If we compare individuals within levels of a covariate, that covariate is conditioned on.  In an empirical study, this can happen either by design, or by accident. On a graph, we represent “conditioning” by drawing a box around that variable.  This is equivalent to introducing the variable behind the conditioning sign in the algebraic notation

 

  • If a non-collider is conditioned on, it becomes closed.
  • If a collider is conditioned on, it is opened.
  • If the descendent of a collider is conditioned on, the collider is opened

 

Open and Closed Paths:

 

  • A path is open if and only if all variables on the path are open. 
  • Two variables are D-separated if and only if there is no open path between them
  • Two variables are D-separated conditional on a third variable if and only if there is no open path between them on a graph where the third variable has been conditioned on.

 

Colliders:

Many students who first encounter D-separation are confused about why conditioning on a collider opens it.  Pearl uses the following thought experiment to illustrate what is going on:

Imagine you live in a world where there is a sprinkler that sometimes randomly turns on, regardless of the weather. In this world, whether the sprinkler is on is independent of rain:  If you notice that the sprinkler is on, this gives you no information about whether it rains. 

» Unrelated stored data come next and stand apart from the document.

(** X11.  A step on a RUNNING world returns counters, not the error; its
    step number is the old step plus one; there are no more mutations than
    adoptions and no more adoptions than attempts; the world's totals of
    adoptions and of mutations grow by the step's adoptions and mutations;
    and [total_spread_events] grows by the adoptions, not by the attempts:
    a rejected attempt is counted nowhere in the world's totals. *)
Theorem run_step_counters (w : World.t) (e : Env.t) :
  World.status w = WorldStatus.RUNNING →
  ∃ r, (World.run_step w e).1.2 = inr r
    ∧ (0 <= StepResult.mutations r <= StepResult.adoptions r)%Z
    ∧ (StepResult.adoptions r <= StepResult.spread_attempts r)%Z
    ∧ (0 <= StepResult.decays r)%Z
    ∧ StepResult.step r = (World.current_step w + 1)%Z
    ∧ StepResult.active_agents r
      = World.active_agents (World.run_step w e).1.1
    ∧ World.total_adoptions (World.run_step w e).1.1
      = (World.total_adoptions w + StepResult.adoptions r)%Z
    ∧ World.total_mutations (World.run_step w e).1.1
      = (World.total_mutations w + StepResult.mutations r)%Z
    ∧ World.total_spread_events (World.run_step w e).1.1
      = (World.total_spread_events w + StepResult.adoptions r)%Z.
Proof.
  intros Hr.
  destruct (run_step_invariant
              (λ s, counters_consistent w s
                    ∧ World.current_step (World.tw s) = World.current_step w)
              w e Hr) as (s & [Hs Hstep] & ->).
  - intros e1. unfold counters_consistent. cbn. repeat split; lia.
  - intros sp i c s [Hs Hstep]. split; [by apply counters_spread_to|].
    pose proof (skeleton_spread_to sp i c s) as Hsk. unfold skeleton in Hsk.
    injection Hsk as _ _ Hst _ _. congruence.
  - intros a i s [Hs Hstep]. split; [by apply counters_decay_belief|].
    pose proof (skeleton_decay_belief a i s) as Hsk. unfold skeleton in Hsk.
    injection Hsk as _ _ Hst _ _. congruence.
  - unfold step_outcome.
    pose proof (finish_step_frame (World.tw s) (World.te s))
      as (_ & _ & _ & _ & He' & Ha' & Hm' & Hs').
    destruct (World.finish_step _ _) as [w' e']. cbn in *.
    destruct Hs as (Hm & Ha & Hd & Hta & Htm & Hte).
    eexists. split; [reflexivity|]. cbn.
    rewrite He', Ha', Hm', Hs'. repeat split; lia.
Qed.

(** A step of the line world. *)
Lemma run_step_counters_witness :
  ∃ r, (World.run_step line_world (env_const 0)).1.2 = inr r
    ∧ (0 <= StepResult.mutations r <= StepResult.adoptions r)%Z
    ∧ (StepResult.adoptions r <= StepResult.spread_attempts r)%Z
    ∧ (0 <= StepResult.decays r)%Z
    ∧ StepResult.step r = (World.current_step line_world + 1)%Z
    ∧ StepResult.active_agents r
      = World.active_agents (World.run_step line_world (env_const 0)).1.1
    ∧ World.total_adoptions (World.run_step line_world (env_const 0)).1.1
      = (World.total_adoptions line_world + StepResult.adoptions r)%Z
    ∧ World.total_mutations (World.run_step line_world (env_const 0)).1.1
      = (World.total_mutations line_world + StepResult.mutations r)%Z
    ∧ World.total_spread_events (World.run_step line_world (env_const 0)).1.1
      = (World.total_spread_events line_world + StepResult.adoptions r)%Z.
Proof.
  apply (run_step_counters line_world (env_const 0)). reflexivity.
Defined.

(** ** The events of a tick *)

Lemma events_from_spread_to (w0 : World.t) (sp i c : UUID) (s : World.tick) :
  events_from w0 (World.tw s) →
  events_from w0 (World.tw (World.spread_to sp i c s)).
Proof.
  intros [Hstep Hev]. split.
  { pose proof (skeleton_spread_to sp i c s) as Hsk. unfold skeleton in Hsk.
    injection Hsk as _ _ Hst _ _. congruence. }
  unfold World.spread_to.
  destruct (World.agents (World.tw s) !! sp) as [spreader|]; [|done].
  destruct (World.ideas (World.tw s) !! i) as [idea|]; [|done].
  destruct (World.agents (World.tw s) !! c) as [receiver|]; [|done].
  destruct (Agent.has_idea receiver i); [done|].
  pose proof (random_range (World.te s)) as [Hu0 _].
  destruct (Env.random (World.te s)) as [u e1]. cbn [fst] in Hu0.
  destruct (Qltb u _) eqn:Hlt; [|done].
  apply Qltb_lt in Hlt.
  destruct (Env.utcnow e1) as [now e2].
  set (w1 := World.set_totals _ _ _).
  set (ev := SpreadEvent.mk _ _ _ _ _ _ _).
  assert (Hw2 : ∀ ev', ev' ∈ World.recent_events (World._record_event w1 ev) →
                ev' ∈ World.recent_events w0
                ∨ tick_event (World.current_step w0) ev').
  { intros ev' [Hin| ->]%events_record_event; [by apply Hev|].
    right. subst ev. unfold tick_event. cbn.
    split; [done|]. split; [done|]. split; [lra|].
    apply (proj2 (clamp_range _)). }
  destruct (Idea.can_mutate _); [|done].
  destruct (Env.random e2) as [u' e3].
  destruct (Qltb u' _); [|done].
  pose proof (events_trigger_mutation (World._record_event w1 ev) i e3) as Hw3.
  destruct (World._trigger_mutation _ _ _) as [[w3 [mutant|]] e4];
    cbn in Hw3 |- *; by rewrite Hw3.
Qed.

Lemma events_from_decay_belief (w0 : World.t) (a i : UUID) (s : World.tick) :
  events_from w0 (World.tw s) →
  events_from w0 (World.tw (World.decay_belief a i s)).
Proof.
  intros Hs. unfold World.decay_belief.
  destruct (Env.random (World.te s)) as [u e1].
  destruct (Qltb u _); [|done].
  destruct (World.agents (World.tw s) !! a) as [agent|]; [|done].
  by destruct (Agent.forget_idea agent i).
Qed.

(** X12.  Every event in the buffer after a step was there before or was
    written by this step; an event written by the step records an adoption
    (a rejected attempt leaves no event), carries the step number the world
    had when the step began (one less than the step number the step
    returns), and a probability that is positive and at most 1. *)
Theorem run_step_events (w : World.t) (e : Env.t) :
  Forall (λ ev, ev ∈ World.recent_events w
                ∨ (SpreadEvent.accepted ev = true
                   ∧ SpreadEvent.step ev = World.current_step w
                   ∧ (0 < SpreadEvent.probability ev <= 1)%Q))
    (World.recent_events (World.run_step w e).1.1).
Proof.
  apply Forall_forall. intros ev.
  destruct (decide (World.status w = WorldStatus.RUNNING)) as [Hr|Hr];
    [|rewrite run_step_not_running by done; by left].
  destruct (run_step_invariant (λ s, events_from w (World.tw s)) w e Hr)
    as (s & [_ Hs] & ->).
  - intros e1. split; [done|]. intros ev'. by left.
  - intros sp i c s. apply events_from_spread_to.
  - intros a i s. apply events_from_decay_belief.
  - unfold step_outcome.
    pose proof (finish_step_frame (World.tw s) (World.te s))
      as (_ & _ & He' & _).
    destruct (World.finish_step _ _) as [w' e']. cbn in *.
    rewrite He'. apply Hs.
Qed.

(** ** The buffer of recent events *)

Lemma buffer_record_event (M : Z) (w : World.t) (ev : SpreadEvent.t) :
  (0 < M)%Z → buffer_within M w → buffer_within M (World._record_event w ev).
Proof.
  intros Hpos [<- Hlen]. unfold World._record_event, buffer_within. cbn.
  rewrite length_app. cbn.
  destruct (Z.ltb_spec (World.max_recent_events w)
              (Z.of_nat (length (World.recent_events w) + 1))) as [Hlt|Hge];
    cbn.
  - split; [done|]. unfold slice_from.
    destruct (Z.ltb_spec (- World.max_recent_events w) 0) as [_|Hn]; [|lia].
    rewrite length_drop, length_app. cbn. lia.
  - split; [done|]. rewrite length_app. cbn. lia.
Qed.

Lemma buffer_trigger_mutation (M : Z) (w : World.t) (idea_id : UUID)
    (e : Env.t) :
  buffer_within M w →
  buffer_within M (World._trigger_mutation w idea_id e).1.1.
Proof.
  intros Hw. unfold World._trigger_mutation.
  destruct (World.ideas w !! idea_id) as [idea|]; [|done].
  destruct (negb (Idea.can_mutate idea)); [done|].
  destruct (Env.choice _ _ _) as [kind e1].
  destruct (World.mutation_changes _ _ _) as [[[txt dv] de] e2].
  by destruct (Idea.create_mutation _ _ _ _ _ _) as [[idea' [err|mutant]] e3].
Qed.

Lemma buffer_spread_to (M : Z) (sp i c : UUID) (s : World.tick) :
  (0 < M)%Z → buffer_within M (World.tw s) →
  buffer_within M (World.tw (World.spread_to sp i c s)).
Proof.
  intros Hpos Hs. unfold World.spread_to.
  destruct (World.agents (World.tw s) !! sp) as [spreader|]; [|done].
  destruct (World.ideas (World.tw s) !! i) as [idea|]; [|done].
  destruct (World.agents (World.tw s) !! c) as [receiver|]; [|done].
  destruct (Agent.has_idea receiver i); [done|].
  destruct (Env.random (World.te s)) as [u e1].
  destruct (Qltb u _); [|done].
  destruct (Env.utcnow e1) as [now e2].
  set (w1 := World.set_totals _ _ _).
  set (ev := SpreadEvent.mk _ _ _ _ _ _ _).
  pose proof (buffer_record_event M w1 ev Hpos Hs) as Hw2.
  destruct (Idea.can_mutate _); [|done].
  destruct (Env.random e2) as [u' e3].
  destruct (Qltb u' _); [|done].
  pose proof (buffer_trigger_mutation M _ i e3 Hw2) as Hw3.
  by destruct (World._trigger_mutation _ _ _) as [[w3 [mutant|]] e4].
Qed.

Lemma buffer_decay_belief (M : Z) (a i : UUID) (s : World.tick) :
  buffer_within M (World.tw s) →
  buffer_within M (World.tw (World.decay_belief a i s)).
Proof.
  intros Hs. unfold World.decay_belief.
  destruct (Env.random (World.te s)) as [u e1].
  destruct (Qltb u _); [|done].
  destruct (World.agents (World.tw s) !! a) as [agent|]; [|done].
  by destruct (Agent.forget_idea agent i).
Qed.

Lemma last_slice_from_snoc {A} (M : Z) (l : list A) (x : A) :
  (0 < M)%Z → last (slice_from (- M) (l ++ [x])) = Some x.
Proof.
  intros Hpos. unfold slice_from.
  destruct (Z.ltb_spec (- M) 0) as [_|Hn]; [|lia].
  rewrite last_lookup, length_drop, lookup_drop, length_app. cbn.
  rewrite lookup_app_r by lia.
  replace (_ - length l)%nat with 0%nat by lia. done.
Qed.

(** X13.  With a positive bound [max_recent_events] and a buffer within
    it, [_record_event] keeps the buffer within the bound and leaves the new
    event as its last element; and so does a whole step: the buffer never
    grows beyond the bound. *)
Theorem recent_events_bounded (w : World.t) (e : Env.t) (ev : SpreadEvent.t) :
  (0 < World.max_recent_events w)%Z →
  (Z.of_nat (length (World.recent_events w)) <= World.max_recent_events w)%Z →
  (Z.of_nat (length (World.recent_events (World._record_event w ev)))
   <= World.max_recent_events w)%Z
  ∧ last (World.recent_events (World._record_event w ev)) = Some ev
  ∧ (Z.of_nat (length (World.recent_events (World.run_step w e).1.1))
     <= World.max_recent_events w)%Z.
Proof.
  intros Hpos Hlen.
  assert (Hb : buffer_within (World.max_recent_events w) w) by done.
  split; [|split].
  - by destruct (buffer_record_event _ w ev Hpos Hb).
  - unfold World._record_event. cbn. case_match; cbn.
    + by apply last_slice_from_snoc.
    + apply last_snoc.
  - destruct (decide (World.status w = WorldStatus.RUNNING)) as [Hr|Hr];
      [|by rewrite run_step_not_running].
    destruct (run_step_invariant
                (λ s, buffer_within (World.max_recent_events w) (World.tw s))
                w e Hr) as (s & [_ Hs] & ->).
    + done.
    + intros sp i c s. by apply buffer_spread_to.
    + intros a i s. apply buffer_decay_belief.
    + unfold step_outcome.
      pose proof (finish_step_frame (World.tw s) (World.te s))
        as (_ & _ & He' & _).
      destruct (World.finish_step _ _) as [w' e']. cbn in *.
      by rewrite He'.
Qed.

(** The line world, whose buffer is empty and bounded by 1000. *)
Lemma recent_events_bounded_witness :
  (Z.of_nat (length (World.recent_events
                       (World._record_event line_world sample_event)))
   <= World.max_recent_events line_world)%Z
  ∧ last (World.recent_events (World._record_event line_world sample_event))
    = Some sample_event
  ∧ (Z.of_nat (length (World.recent_events
                         (World.run_step line_world (env_const 0)).1.1))
     <= World.max_recent_events line_world)%Z.
Proof.
  apply (recent_events_bounded line_world (env_const 0) sample_event).
  - reflexivity.
  - vm_compute. discriminate.
Defined.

However, if the sprinkler is on, it will cause the grass to be wet. The same thing happens if it rains. Therefore, the grass being wet is a collider.   Now imagine that you have noticed that the grass is wet.  You also notice that the sprinkler is turned "off".  In this situation, because you have conditioned on the grass being wet,  the fact that the sprinkler is off allows you to conclude that it is probably raining.  

Faithfulness

D-Separation says that if there is no open pathway between two variables, those variables are independent (in all distributions that factorize according to the DAG, ie, in all distributions where the defining independences hold).  This immediately raises the question about whether the logic also runs in the opposite direction:  If there is an open pathway between two variables, does that mean that they are correlated?

The quick answer is that this does not hold, at least not without additional assumptions.   DAGs are defined by assumptions that are represented by the missing arrows:  Any joint distribution where those independences hold, can be represented by the DAG, even if there are additional independences that are not encoded.   However, we usually think about two variables as correlated if they are connected:  This assumption is called faithfulness

Causal DAGs

Causal DAGs are models for the data generating mechanism. The rules that apply to statistical DAGs - such as d-separation - are also valid for Causal DAGs.  If a DAG is «causal», we are simply making the following additional assumptions: 

  • The variables are in temporal (causal) order
  • If two variables on the DAG share a common cause, the common cause is also shown on the graph

If you are willing to make these assumptions, you can think of the Causal DAG as a map of the data generating mechanism. You can read the map as saying that all variables are generated by random processes with a deterministic component that depends only on the parents.  

For example,  if variable Y has two parents A and U, the model says that Ya =  f(A, U, *) where * is a random error term.   The shape of the function f is left completely unspecified, hence the name "non-parametric structural equations model".   The primary assumption in the model is that the error terms on different variables are independent.  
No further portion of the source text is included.